Task brief: Scan the listing below for "Hstep", then report every line that has it.
*** Exercise data Section Begins ***
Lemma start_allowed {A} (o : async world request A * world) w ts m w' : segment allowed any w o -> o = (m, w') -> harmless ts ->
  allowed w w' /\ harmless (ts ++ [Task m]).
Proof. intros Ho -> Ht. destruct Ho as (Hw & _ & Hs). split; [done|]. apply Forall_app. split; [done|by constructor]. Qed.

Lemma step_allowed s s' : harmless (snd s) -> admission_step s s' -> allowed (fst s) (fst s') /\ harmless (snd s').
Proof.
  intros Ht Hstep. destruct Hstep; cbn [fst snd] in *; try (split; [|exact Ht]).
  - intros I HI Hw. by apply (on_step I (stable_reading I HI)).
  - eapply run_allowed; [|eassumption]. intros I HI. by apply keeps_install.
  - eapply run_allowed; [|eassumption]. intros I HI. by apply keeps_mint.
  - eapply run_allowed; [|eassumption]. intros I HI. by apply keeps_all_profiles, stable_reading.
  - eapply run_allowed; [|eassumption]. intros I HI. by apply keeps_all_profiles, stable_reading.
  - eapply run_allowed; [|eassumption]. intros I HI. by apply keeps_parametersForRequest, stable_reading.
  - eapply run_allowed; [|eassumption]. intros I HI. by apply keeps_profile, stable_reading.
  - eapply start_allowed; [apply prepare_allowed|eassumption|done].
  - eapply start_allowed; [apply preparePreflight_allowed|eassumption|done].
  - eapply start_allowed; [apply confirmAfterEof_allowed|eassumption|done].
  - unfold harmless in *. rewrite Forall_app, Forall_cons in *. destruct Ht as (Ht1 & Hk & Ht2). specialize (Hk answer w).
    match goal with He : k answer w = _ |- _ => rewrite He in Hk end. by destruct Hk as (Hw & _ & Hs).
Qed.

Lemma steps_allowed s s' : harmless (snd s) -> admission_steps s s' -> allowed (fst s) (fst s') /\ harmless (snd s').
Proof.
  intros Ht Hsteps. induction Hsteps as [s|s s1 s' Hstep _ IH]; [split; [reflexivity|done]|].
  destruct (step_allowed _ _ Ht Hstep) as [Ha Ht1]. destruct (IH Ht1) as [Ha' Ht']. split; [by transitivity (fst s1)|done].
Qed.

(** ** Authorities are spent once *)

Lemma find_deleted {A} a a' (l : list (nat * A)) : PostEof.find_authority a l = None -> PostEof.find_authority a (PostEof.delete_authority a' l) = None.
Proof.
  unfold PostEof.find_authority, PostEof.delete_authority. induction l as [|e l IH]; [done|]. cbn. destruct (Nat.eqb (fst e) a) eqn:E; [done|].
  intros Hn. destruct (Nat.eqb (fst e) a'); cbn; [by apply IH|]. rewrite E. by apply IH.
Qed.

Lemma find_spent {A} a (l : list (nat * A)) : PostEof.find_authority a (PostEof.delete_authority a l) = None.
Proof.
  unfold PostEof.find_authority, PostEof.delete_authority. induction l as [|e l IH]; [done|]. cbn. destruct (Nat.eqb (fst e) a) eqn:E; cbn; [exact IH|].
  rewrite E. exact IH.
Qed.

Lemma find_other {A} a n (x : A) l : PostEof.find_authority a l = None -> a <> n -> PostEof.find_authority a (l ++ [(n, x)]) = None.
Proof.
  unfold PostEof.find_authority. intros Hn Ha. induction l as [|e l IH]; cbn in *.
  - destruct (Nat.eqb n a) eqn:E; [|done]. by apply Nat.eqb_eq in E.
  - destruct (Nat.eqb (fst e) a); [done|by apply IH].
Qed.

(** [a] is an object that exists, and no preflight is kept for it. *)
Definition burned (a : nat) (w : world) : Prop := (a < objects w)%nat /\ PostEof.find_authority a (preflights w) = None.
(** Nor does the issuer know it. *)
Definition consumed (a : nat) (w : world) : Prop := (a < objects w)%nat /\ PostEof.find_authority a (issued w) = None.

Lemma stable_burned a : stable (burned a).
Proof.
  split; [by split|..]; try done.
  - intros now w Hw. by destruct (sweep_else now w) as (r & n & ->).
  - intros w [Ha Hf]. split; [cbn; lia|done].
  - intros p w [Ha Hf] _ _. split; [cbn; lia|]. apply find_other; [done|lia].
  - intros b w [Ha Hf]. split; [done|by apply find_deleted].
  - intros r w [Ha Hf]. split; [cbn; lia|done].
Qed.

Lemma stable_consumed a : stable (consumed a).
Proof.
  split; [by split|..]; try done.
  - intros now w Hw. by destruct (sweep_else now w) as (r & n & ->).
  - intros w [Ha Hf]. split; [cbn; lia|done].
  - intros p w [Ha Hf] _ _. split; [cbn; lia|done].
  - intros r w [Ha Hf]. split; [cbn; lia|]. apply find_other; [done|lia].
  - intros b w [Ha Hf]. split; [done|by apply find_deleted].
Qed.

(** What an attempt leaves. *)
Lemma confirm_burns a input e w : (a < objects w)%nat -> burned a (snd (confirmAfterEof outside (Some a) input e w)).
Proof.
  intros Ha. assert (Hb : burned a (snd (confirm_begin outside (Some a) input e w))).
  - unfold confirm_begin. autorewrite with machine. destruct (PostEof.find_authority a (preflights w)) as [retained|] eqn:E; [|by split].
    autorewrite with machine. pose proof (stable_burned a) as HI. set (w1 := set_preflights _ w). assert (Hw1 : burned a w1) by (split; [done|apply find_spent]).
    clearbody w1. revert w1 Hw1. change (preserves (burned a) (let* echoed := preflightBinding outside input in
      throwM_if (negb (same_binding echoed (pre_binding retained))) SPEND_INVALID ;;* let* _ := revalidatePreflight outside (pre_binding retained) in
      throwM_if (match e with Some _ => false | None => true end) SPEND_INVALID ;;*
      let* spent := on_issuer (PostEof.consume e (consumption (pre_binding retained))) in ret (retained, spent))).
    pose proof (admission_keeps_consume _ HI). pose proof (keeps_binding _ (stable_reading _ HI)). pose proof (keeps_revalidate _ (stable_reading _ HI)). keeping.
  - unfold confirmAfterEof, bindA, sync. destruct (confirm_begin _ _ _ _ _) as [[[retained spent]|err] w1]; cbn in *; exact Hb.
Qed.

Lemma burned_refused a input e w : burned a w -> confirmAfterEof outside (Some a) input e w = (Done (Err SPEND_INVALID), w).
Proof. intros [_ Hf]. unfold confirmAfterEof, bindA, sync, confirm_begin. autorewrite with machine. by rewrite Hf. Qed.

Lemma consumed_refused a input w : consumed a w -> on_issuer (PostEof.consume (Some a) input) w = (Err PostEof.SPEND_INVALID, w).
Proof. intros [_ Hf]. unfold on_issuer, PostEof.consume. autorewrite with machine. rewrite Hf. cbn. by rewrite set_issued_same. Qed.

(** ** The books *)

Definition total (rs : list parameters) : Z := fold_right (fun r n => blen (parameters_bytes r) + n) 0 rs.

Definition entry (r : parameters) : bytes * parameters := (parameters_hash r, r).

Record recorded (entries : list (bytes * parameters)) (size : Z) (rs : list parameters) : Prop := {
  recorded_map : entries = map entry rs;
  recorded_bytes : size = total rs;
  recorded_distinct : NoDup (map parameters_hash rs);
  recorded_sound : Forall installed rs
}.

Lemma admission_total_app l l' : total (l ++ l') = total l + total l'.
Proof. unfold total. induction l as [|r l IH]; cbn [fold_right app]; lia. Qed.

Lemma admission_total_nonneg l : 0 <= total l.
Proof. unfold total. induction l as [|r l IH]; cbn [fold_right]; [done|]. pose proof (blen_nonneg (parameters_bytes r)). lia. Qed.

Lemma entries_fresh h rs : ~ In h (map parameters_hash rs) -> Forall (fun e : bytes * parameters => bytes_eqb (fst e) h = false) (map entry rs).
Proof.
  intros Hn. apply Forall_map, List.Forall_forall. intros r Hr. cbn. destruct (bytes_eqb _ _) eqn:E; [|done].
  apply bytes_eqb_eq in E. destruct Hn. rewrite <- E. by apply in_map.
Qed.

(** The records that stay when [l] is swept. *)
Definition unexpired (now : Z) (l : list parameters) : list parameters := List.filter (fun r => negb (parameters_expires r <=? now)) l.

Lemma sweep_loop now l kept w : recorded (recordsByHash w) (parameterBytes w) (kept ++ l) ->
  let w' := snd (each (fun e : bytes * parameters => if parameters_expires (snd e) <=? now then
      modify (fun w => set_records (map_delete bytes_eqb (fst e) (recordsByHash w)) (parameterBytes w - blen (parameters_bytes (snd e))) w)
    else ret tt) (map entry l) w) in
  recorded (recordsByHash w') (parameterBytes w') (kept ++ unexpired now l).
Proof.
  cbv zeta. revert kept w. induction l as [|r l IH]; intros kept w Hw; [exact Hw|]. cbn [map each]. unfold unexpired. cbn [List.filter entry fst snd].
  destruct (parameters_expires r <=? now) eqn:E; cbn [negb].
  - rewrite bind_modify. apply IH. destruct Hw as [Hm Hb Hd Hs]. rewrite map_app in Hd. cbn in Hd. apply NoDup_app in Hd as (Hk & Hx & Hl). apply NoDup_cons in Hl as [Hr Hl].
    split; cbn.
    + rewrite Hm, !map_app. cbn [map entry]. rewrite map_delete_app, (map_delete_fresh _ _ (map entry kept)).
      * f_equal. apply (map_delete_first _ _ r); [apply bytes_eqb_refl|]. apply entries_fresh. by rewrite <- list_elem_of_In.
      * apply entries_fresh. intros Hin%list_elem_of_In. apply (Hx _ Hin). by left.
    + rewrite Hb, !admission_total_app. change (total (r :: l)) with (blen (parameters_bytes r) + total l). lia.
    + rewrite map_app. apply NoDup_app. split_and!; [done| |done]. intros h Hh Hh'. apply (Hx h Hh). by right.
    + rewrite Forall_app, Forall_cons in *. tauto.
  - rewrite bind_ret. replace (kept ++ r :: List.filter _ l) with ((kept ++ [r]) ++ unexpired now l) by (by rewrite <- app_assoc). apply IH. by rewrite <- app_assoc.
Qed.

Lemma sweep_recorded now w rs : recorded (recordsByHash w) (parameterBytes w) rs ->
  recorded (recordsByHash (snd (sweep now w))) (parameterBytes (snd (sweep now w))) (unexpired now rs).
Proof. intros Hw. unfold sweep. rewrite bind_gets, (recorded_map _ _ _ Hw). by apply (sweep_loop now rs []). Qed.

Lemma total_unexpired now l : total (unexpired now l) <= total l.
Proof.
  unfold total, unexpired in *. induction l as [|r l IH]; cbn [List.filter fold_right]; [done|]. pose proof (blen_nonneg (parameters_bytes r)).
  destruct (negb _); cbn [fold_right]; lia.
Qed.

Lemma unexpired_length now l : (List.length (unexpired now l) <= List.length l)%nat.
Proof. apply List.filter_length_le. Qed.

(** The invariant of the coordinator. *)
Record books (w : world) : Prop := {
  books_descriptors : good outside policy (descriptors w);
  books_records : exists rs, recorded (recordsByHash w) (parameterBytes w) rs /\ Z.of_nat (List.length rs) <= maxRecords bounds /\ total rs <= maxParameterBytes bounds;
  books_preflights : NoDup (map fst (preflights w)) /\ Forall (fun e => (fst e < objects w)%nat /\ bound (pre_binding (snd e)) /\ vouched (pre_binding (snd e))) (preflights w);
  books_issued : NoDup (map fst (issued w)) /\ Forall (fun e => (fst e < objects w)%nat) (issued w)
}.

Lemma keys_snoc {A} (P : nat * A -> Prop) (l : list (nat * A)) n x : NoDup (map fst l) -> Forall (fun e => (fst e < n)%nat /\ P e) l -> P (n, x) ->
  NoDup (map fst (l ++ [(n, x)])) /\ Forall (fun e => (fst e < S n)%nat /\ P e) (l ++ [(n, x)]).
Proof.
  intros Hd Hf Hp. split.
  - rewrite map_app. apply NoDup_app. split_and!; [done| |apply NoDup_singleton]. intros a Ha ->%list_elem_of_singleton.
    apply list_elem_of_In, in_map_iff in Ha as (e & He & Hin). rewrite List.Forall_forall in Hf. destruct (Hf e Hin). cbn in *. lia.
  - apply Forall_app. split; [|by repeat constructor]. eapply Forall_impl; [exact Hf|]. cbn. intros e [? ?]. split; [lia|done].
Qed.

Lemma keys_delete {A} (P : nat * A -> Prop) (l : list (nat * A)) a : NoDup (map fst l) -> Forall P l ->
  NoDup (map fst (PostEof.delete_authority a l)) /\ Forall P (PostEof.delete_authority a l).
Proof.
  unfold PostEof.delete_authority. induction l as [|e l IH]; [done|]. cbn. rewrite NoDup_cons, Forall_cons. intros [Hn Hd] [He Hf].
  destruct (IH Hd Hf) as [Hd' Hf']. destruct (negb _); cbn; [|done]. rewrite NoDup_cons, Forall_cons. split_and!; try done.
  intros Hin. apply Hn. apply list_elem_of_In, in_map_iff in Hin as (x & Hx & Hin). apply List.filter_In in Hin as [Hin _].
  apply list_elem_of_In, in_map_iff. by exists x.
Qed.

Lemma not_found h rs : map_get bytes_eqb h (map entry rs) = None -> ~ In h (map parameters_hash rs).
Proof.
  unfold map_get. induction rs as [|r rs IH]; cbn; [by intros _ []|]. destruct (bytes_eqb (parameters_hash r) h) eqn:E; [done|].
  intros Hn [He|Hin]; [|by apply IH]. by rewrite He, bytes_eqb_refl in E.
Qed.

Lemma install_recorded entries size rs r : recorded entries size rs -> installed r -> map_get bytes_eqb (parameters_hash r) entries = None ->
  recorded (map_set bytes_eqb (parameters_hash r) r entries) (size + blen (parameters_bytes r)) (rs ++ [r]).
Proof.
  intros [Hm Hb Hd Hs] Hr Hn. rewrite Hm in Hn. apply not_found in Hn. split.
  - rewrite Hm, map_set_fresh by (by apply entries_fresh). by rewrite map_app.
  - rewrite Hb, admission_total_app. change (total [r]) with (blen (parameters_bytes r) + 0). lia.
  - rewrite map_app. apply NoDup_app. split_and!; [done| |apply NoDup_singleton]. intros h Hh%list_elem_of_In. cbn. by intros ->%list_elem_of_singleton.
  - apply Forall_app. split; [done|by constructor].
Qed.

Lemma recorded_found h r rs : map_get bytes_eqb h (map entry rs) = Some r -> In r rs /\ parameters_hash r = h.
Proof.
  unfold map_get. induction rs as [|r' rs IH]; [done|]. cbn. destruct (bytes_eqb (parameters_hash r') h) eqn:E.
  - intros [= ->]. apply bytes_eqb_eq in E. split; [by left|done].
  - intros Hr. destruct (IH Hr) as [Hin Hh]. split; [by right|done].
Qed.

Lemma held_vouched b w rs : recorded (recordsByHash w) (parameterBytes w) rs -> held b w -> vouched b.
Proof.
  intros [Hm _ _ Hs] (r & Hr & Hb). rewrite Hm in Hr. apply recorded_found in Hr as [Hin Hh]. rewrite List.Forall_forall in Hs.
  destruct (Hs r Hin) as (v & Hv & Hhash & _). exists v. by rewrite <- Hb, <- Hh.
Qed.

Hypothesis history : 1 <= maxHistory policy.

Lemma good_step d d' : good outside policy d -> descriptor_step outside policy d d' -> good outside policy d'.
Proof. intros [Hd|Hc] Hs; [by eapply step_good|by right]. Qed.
*** Exercise data Section Ends ***
Task answer:
  intros Ht Hstep. destruct Hstep; cbn [fst snd] in *; try (split; [|exact Ht]).
  intros Ht Hsteps. induction Hsteps as [s|s s1 s' Hstep _ IH]; [split; [reflexivity|done]|].
  destruct (step_allowed _ _ Ht Hstep) as [Ha Ht1]. destruct (IH Ht1) as [Ha' Ht']. split; [by transitivity (fst s1)|done].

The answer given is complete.